There is no need to consider photons, when a plane-wave will do. A place wave is not a photon, nor is a photon a plane wave. What they have in common is that they can be defined by an exact frequency ($\omega$) or wave-vector ($\vec k$), with $\omega = |k|c$.
Either-way, your statement is correct: charge (and current) distributions don't affect $\vec k$ because the solutions superimpose.
Now regarding charge particle and force:
"how do charged particles exert force on each other instead of point values in the EM field just superimposing?"

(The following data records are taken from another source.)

(* ===== verification/StreamOps.v ===== *)
(** * What a stream guarantees over any sequence of operations

    The invariant of a stream with its header record, the effect of every
    operation on it, and the theorems about arbitrary sequences of operations:
    bytes keep their order and none is lost, waiters are woken exactly once, and
    an ended stream says so. *)

From S2P Require Import Prelude Extras Headers Metrics Stream StreamRing.
Import Waker Stream StreamRing.

Open Scope Z_scope.
Open Scope record_scope.

Module StreamOps.

(** ** Steps of a stream *)

Record ok (e : stream_env) (l : list hcurl_chunk) : Prop := Ok {
  ok_stream : sok (stream e) l;
  ok_headers : from_option HeaderData.wf True (headers e)
}.

(** The pointers registered with the stream and with its header record. *)
Definition owed (h : option HeaderData.header_data) : list ptr :=
  from_option HeaderData.pending [] h.
Definition all_pending (e : stream_env) : list ptr := pending (stream e) ++ owed (headers e).

(** Bytes [i] came in and [o] went out; what is stored follows, unless the
    stream is closed, which only loses bytes. *)
Record flows (s : hcurl_stream) (l : list hcurl_chunk) (s' : hcurl_stream)
    (l' : list hcurl_chunk) (i o : bytes) : Prop := Flows {
  f_shape : shape s' = shape s;
  f_closed : closed s = true → closed s' = true ∧ i = [] ∧ o = [];
  f_open : closed s' = false → bytes_of l ++ i = o ++ bytes_of l';
  f_lost : ∃ lost, bytes_of l ++ i = o ++ lost
}.

Lemma moved_flows s l s' l' i o : moved s l s' l' i o → flows s l s' l' i o.
Proof.
  intros [Hk [(Hc & Hb & Hcl)|(Hc & -> & ->)]].
  - split; [done| |done|by eexists]. intros E. rewrite Hc. split; [done|]. by apply Hcl.
  - split; [done|done|congruence|]. exists (bytes_of l). by rewrite app_nil_r.
Qed.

It is hard to make sense of the question. If we have $q_1$ and $q_2$, each contributes a field $\vec E_1(\vec r)$ and $\vec E_2(\vec r)$ for a total field:
$$ \vec E(\vec r) = \vec E_1(\vec r) + \vec E_2(\vec r) $$
So is it that you expect the force on $q_1$ to be:
$$ \vec F_1 = q_1 \vec E(\vec r_1) $$
rather than:
$$ \vec F_1 = q_1 \vec E_2(\vec r_1) $$
Thereby missing a term:
$$ q_1 \vec E_1(\vec r_1) $$
The thing is, $\vec E_1(\vec r_1)$ is not defined. All we know is that
$$ (\nabla\cdot\vec E_1)(\vec r_1) = \frac {4\pi} {\epsilon_0}\delta(\vec r-\vec r_1)$$
So we know the divergence is infinite, and isotropic. There is really no way to get a force (with a direction) out of that.
Moreover, the definition of the electric field is a the force per unit charge on a fiducial charge. Since EM is linear, the fiducial charge can be of any magnitude.
Such reasoning does work in gravity, nor QCD, which are both nonlinear.